(** X1. Every export releases the object URLs it creates: in the calls of
    [exportPNG], [exportPDF], [exportCSV] and [exportJSON], whatever the
    browser answers and however the call ends, [URL.revokeObjectURL] is only
    called on a URL that is live and no URL is left live at the end;
    [exportSVG] creates none (it makes no call at all). *)
Theorem exports_release_their_object_urls
        (pngConfig : PNGExportConfig) (svgConfig : SVGExportConfig)
        (pdfConfig : PDFExportConfig) (env : Browser)
        (data : list Types.Datum) (filename : optional string) :
  urls_released [] (effects (exportPNG serializeToString pngConfig env)) = true
  /\ urls_released [] (effects (exportPDF serializeToString pdfConfig env)) = true
  /\ urls_released [] (effects (exportCSV shortest_digits data filename)) = true
  /\ urls_released [] (effects (exportJSON JSON_stringify data filename)) = true
  /\ effects (exportSVG serializeToString svgConfig env) = [].
Proof.
  repeat split.
  - apply exportPNG_urls.
  - apply exportPDF_urls.
  - apply exportCSV_urls.
  - apply exportJSON_urls.
  - unfold exportSVG. now destruct (svgElement env).
Qed.



(** X4. [exportPDF] reads four fields of its request and no other: two
    requests with the same [width], [height], [title] and [author] make the
    same calls with the same arguments and end the same way, whatever their
    [filename], [backgroundColor], [quality] and [subject] are.  In
    particular the PNG that goes into the PDF is always drawn on white. *)
Theorem exportPDF_reads_size_title_author (c1 c2 : PDFExportConfig) (env : Browser) :
  pdf_width c1 = pdf_width c2 -> pdf_height c1 = pdf_height c2 ->
  title c1 = title c2 -> author c1 = author c2 ->
  exportPDF serializeToString c1 env = exportPDF serializeToString c2 env
  /\ forall colour,
       In (FillStyle colour) (effects (exportPDF serializeToString c1 env)) ->
       colour = "white".
Proof.
  intros Hw Hh Ht Ha. split; [now apply exportPDF_same_request|].
  intros colour. unfold exportPDF.
  destruct (jsPDF env) as [pdf|]; [|intros []].
  unfold exportPNG. cbn [png_backgroundColor png_width png_height png_quality defaulting].
  destruct (context2d env), (svgElement env) as [svg|], (svgImageLoads env),
    (canvasBlob env) as [b|], (pngImage env) as [[w h]|], (raises pdf) as [e|];
    cbn [negb mbind Run_bind bind perform throw mret Run_ret ret effects fst app];
    try (destruct (PrimFloat.ltb _ _));
    cbn [negb mbind Run_bind bind perform throw mret Run_ret ret effects fst app In];
    intros H; repeat (destruct H as [H|H]; [try discriminate; inversion H; reflexivity|]);
    try contradiction.
Qed.

(** X5. [exportCSV] writes its fields as they are, with no quoting.  For a
    non-empty array the text has one line feed per line (the header and one
    line per record) plus those inside the printed fields, and per line two
    commas (label/value shape) or three (x/y shape) plus those inside the
    printed fields.  So when no printed field holds a comma or a line feed
    the text is a table of [length data + 1] lines of 3 or 4 columns, and
    every comma inside a label or colour adds a column to its line. *)
Theorem exportCSV_separator_counts (d0 : Types.Datum) (rest : list Types.Datum)
        (filename : optional string) :
  exists text fields,
    outcome (exportCSV shortest_digits (d0 :: rest) filename) = Fulfilled text
    /\ fields = (if Types.has_x d0 then scatterFields shortest_digits
                 else chartFields shortest_digits)
    /\ count_char linefeed text
       = S (length (d0 :: rest))
         + list_sum (map (fun d => list_sum (map (count_char linefeed) (fields d)))
                         (d0 :: rest))
    /\ count_char comma text
       = (if Types.has_x d0 then 3 else 2) * S (length (d0 :: rest))
         + list_sum (map (fun d => list_sum (map (count_char comma) (fields d)))
                         (d0 :: rest))
    /\ (Forall (fun d => forallb plain (fields d) = true) (d0 :: rest) ->
        count_char linefeed text = S (length (d0 :: rest))
        /\ count_char comma text = (if Types.has_x d0 then 3 else 2) * S (length (d0 :: rest))).
Proof.
  eexists. eexists. split; [apply exportCSV_nonempty|]. split; [reflexivity|].
  assert (count_char linefeed "," = 0 /\ count_char linefeed LF = 1
          /\ count_char comma "," = 1 /\ count_char comma LF = 0) as (Ha & Hb & Hc & Hd)
      by (repeat split; reflexivity).
  destruct (Types.has_x d0).
  - assert (forall c, count_char c (("X,Y,Label,Color" +:+ LF)
                                   +:+ rows (scatterRow shortest_digits) (d0 :: rest))
                      = count_char c ("X,Y,Label,Color" +:+ LF)
                        + (list_sum (map (fun d => list_sum
                                            (map (count_char c)
                                                 (scatterFields shortest_digits d)))
                                         (d0 :: rest))
                           + (3 * count_char c "," + count_char c LF)
                             * length (d0 :: rest))) as Hcount.
    { intros c. rewrite count_char_append, rows_count. f_equal.
      rewrite <- list_sum_rows. f_equal. apply map_ext. intros d.
      rewrite scatterRow_count. lia. }
    assert (count_char linefeed ("X,Y,Label,Color" +:+ LF) = 1) as Hh1 by reflexivity.
    assert (count_char comma ("X,Y,Label,Color" +:+ LF) = 3) as Hh2 by reflexivity.
    pose proof (Hcount linefeed) as Hl. pose proof (Hcount comma) as Hk.
    rewrite Ha, Hb, Hh1 in Hl. rewrite Hc, Hd, Hh2 in Hk. cbn [length] in Hl, Hk.
    cbv iota. cbn [length].
    split; [rewrite Hl; lia|]. split; [rewrite Hk; lia|].
    intros Hplain. destruct (plain_fields_count _ _ Hplain) as [H0c H0l].
    rewrite Hl, Hk, H0c, H0l. lia.
  - assert (forall c, count_char c (("Label,Value,Color" +:+ LF)
                                   +:+ rows (chartRow shortest_digits) (d0 :: rest))
                      = count_char c ("Label,Value,Color" +:+ LF)
                        + (list_sum (map (fun d => list_sum
                                            (map (count_char c)
                                                 (chartFields shortest_digits d)))
                                         (d0 :: rest))
                           + (2 * count_char c "," + count_char c LF)
                             * length (d0 :: rest))) as Hcount.
    { intros c. rewrite count_char_append, rows_count. f_equal.
      rewrite <- list_sum_rows. f_equal. apply map_ext. intros d.
      rewrite chartRow_count. lia. }
    assert (count_char linefeed ("Label,Value,Color" +:+ LF) = 1) as Hh1 by reflexivity.
    assert (count_char comma ("Label,Value,Color" +:+ LF) = 2) as Hh2 by reflexivity.
    pose proof (Hcount linefeed) as Hl. pose proof (Hcount comma) as Hk.
    rewrite Ha, Hb, Hh1 in Hl. rewrite Hc, Hd, Hh2 in Hk. cbn [length] in Hl, Hk.
    cbv iota. cbn [length].
    split; [rewrite Hl; lia|]. split; [rewrite Hk; lia|].
    intros Hplain. destruct (plain_fields_count _ _ Hplain) as [H0c H0l].
    rewrite Hl, Hk, H0c, H0l. lia.
Qed.
End ExportManagerProperties.

(** ** The clusters of the scatter plot *)

Section ClusterProperties.
Import JS DOM ScatterPlot.
Variable random : nat -> number.

Lemma getClusterIndex_from_member i0 (clusters : list (list nat)) dataIndex :
  dataIndex ∈ concat clusters ->
  exists j cluster,
    getClusterIndex_from i0 clusters dataIndex = i0 + j
    /\ clusters !! j = Some cluster /\ dataIndex ∈ cluster.
Proof.
  revert i0. induction clusters as [|c clusters IH]; intros i0 Hin.
  - cbn in Hin. now apply elem_of_nil in Hin.
  - cbn [getClusterIndex_from].
    destruct (existsb (Nat.eqb dataIndex) c) eqn:Hex.
    + exists 0, c. split; [lia|]. split; [reflexivity|].
      apply existsb_exists in Hex as (u & Hu & Heq).
      apply Nat.eqb_eq in Heq. subst u. now apply list_elem_of_In.
    + cbn [concat] in Hin. apply elem_of_app in Hin as [Hin|Hin].
      * assert (existsb (Nat.eqb dataIndex) c = true) as Hyes.
        { apply existsb_exists. exists dataIndex.
          split; [now apply list_elem_of_In | apply Nat.eqb_refl]. }
        congruence.
      * destruct (IH (S i0) Hin) as (j & cluster & Hj & Hl & Hm).
        exists (S j), cluster. split; [lia|]. split; assumption.
Qed.

(** X6. What [performClustering] stores in [this.clusters] is a partition
    of the point indices: whenever the k-means run returns, it returns
    exactly [k] clusters, every index [0 .. data.length - 1] occurs in
    exactly one place of them (the clusters laid end to end are a
    rearrangement of the indices), and inside a cluster the indices
    ascend. *)
Theorem kmeans_partitions_the_points (k : nat) (data : list ScatterData)
        (clusters : list (list nat)) :
  kmeans random k data = Normal clusters ->
  length clusters = k
  /\ concat clusters ≡ₚ seq 0 (length data)
  /\ Forall (StronglySorted lt) clusters
  /\ (data <> [] -> 0 < k).
Proof.
  intros Hrun. destruct (kmeans_partition random k data clusters Hrun) as (Hk & Hperm & Hs).
  repeat split; try assumption.
  intros Hne. destruct k as [|k]; [|lia].
  destruct clusters; [|discriminate]. cbn in Hperm.
  apply Permutation_nil_l in Hperm.
  destruct data; [contradiction | discriminate].
Qed.

(** X7. After [performClustering], [getClusterIndex] finds every point:
    for the point at index [dataIndex] (the [this.data.indexOf(d)] of the
    source) it answers the number of the centroid nearest to the point in
    the tenth and last run of the loop, which is below [maxClusters]; the
    fallback [return 0] is never reached for a point of the data. *)
Theorem getClusterIndex_is_last_assignment (this after : State) :
  performClustering random this = Normal after ->
  exists centroids0 centroids9 clusters9,
    iterations (clusterCount this) (map (fun d => (d.(x), d.(y))) this.(data)) 9
               (centroids0, []) (centroids9, clusters9)
    /\ forall dataIndex d,
         this.(data) !! dataIndex = Some d ->
         getClusterIndex after dataIndex = nearestCentroid centroids9 (d.(x), d.(y))
         /\ getClusterIndex after dataIndex < clusterCount this
         /\ exists cluster, after.(clusters) !! getClusterIndex after dataIndex = Some cluster
                            /\ dataIndex ∈ cluster.
Proof.
  unfold performClustering. fold (clusterCount this).
  destruct (kmeans random (clusterCount this) (data this)) as [final|error] eqn:Hrun;
    [|discriminate].
  intros H. inversion H; subst. clear H.
  destruct (kmeans_cluster_lookup random _ _ _ Hrun) as (c0 & c9 & cl9 & Hiter & Hlookup).
  exists c0, c9, cl9. split; [exact Hiter|].
  intros dataIndex d Hd. unfold getClusterIndex. cbn [clusters].
  assert (map (fun d => (x d, y d)) (data this) !! dataIndex = Some (x d, y d)) as Hp
      by (rewrite list_lookup_fmap, Hd; reflexivity).
  destruct (Hlookup dataIndex _ Hp) as [Hidx Hlt].
  split; [exact Hidx|]. split; [rewrite Hidx; exact Hlt|].
  destruct (kmeans_partition random _ _ _ Hrun) as (Hlen & Hperm & _).
  assert (dataIndex ∈ concat final) as Hin.
  { rewrite Hperm. apply elem_of_seq. apply lookup_lt_Some in Hd. lia. }
  destruct (getClusterIndex_from_member 0 final dataIndex Hin)
    as (j & cluster & Hj & Hl & Hm).
  exists cluster. rewrite Hj. split; assumption.
Qed.
End ClusterProperties.

(** ** What [render] draws *)

Section RenderProperties.
Import JS DOM ScatterPlot.
Variable random : nat -> number.
Variable scaleLinear : number * number -> number * number -> number -> number.

Lemma render_same_drawing s1 s2 :
  s1.(data) = s2.(data) -> s1.(options) = s2.(options) -> s1.(console) = s2.(console) ->
  s1.(data) <> [] ->
  (truthy (s1.(options).(clustering) ≫= cl_enabled) = false ->
   s1.(clusters) = s2.(clusters)) ->
  (render random scaleLinear s1).2 = (render random scaleLinear s2).2
  /\ chartGroup (render random scaleLinear s1).1 = chartGroup (render random scaleLinear s2).1
  /\ ((render random scaleLinear s2).2 = Normal tt ->
      render random scaleLinear s1 = render random scaleLinear s2).
Proof.
  destruct s1 as [d o g1 c1 l], s2 as [d2 o2 g2 c2 l2].
  cbn [data options console clusters]. intros <- <- <- Hne Hc.
  rewrite (render_stages random scaleLinear (mkState d o g1 c1 l) Hne).
  rewrite (render_stages random scaleLinear (mkState d o g2 c2 l) Hne).
  unfold xScaleOf, yScaleOf, clusterCount. cbn [data options console clusters].
  destruct (truthy (clustering o ≫= cl_enabled)).
  - destruct (kmeans random _ d) as [final|error]; cbn [fst snd].
    + repeat split.
    + split; [reflexivity|]. split; [reflexivity | discriminate].
  - rewrite (Hc eq_refl). repeat split.
Qed.




End RenderProperties.

Section RenderSequences.
Import JS DOM ScatterPlot.
(** The draws of [Math.random] in a first and in a later call. *)
Variable random1 random2 : nat -> number.
Variable scaleLinear : number * number -> number * number -> number -> number.

Lemma render_keeps_clusters_unless_enabled this :
  this.(data) <> [] ->
  truthy (this.(options).(clustering) ≫= cl_enabled) = false ->
  clusters (render random1 scaleLinear this).1 = clusters this.
Proof.
  intros Hne Hoff.
  destruct (render_beside random1 scaleLinear this Hne) as (_ & _ & _ & [H | [H _]]);
    [exact H | congruence].
Qed.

● ● ●

__TASK PROMPT__: Only the lines from the start of the material through the line containing "called on a" belong in the answer, each copied exactly.

__REPLY__:
(** X1. Every export releases the object URLs it creates: in the calls of
    [exportPNG], [exportPDF], [exportCSV] and [exportJSON], whatever the
    browser answers and however the call ends, [URL.revokeObjectURL] is only
    called on a URL that is live and no URL is left live at the end;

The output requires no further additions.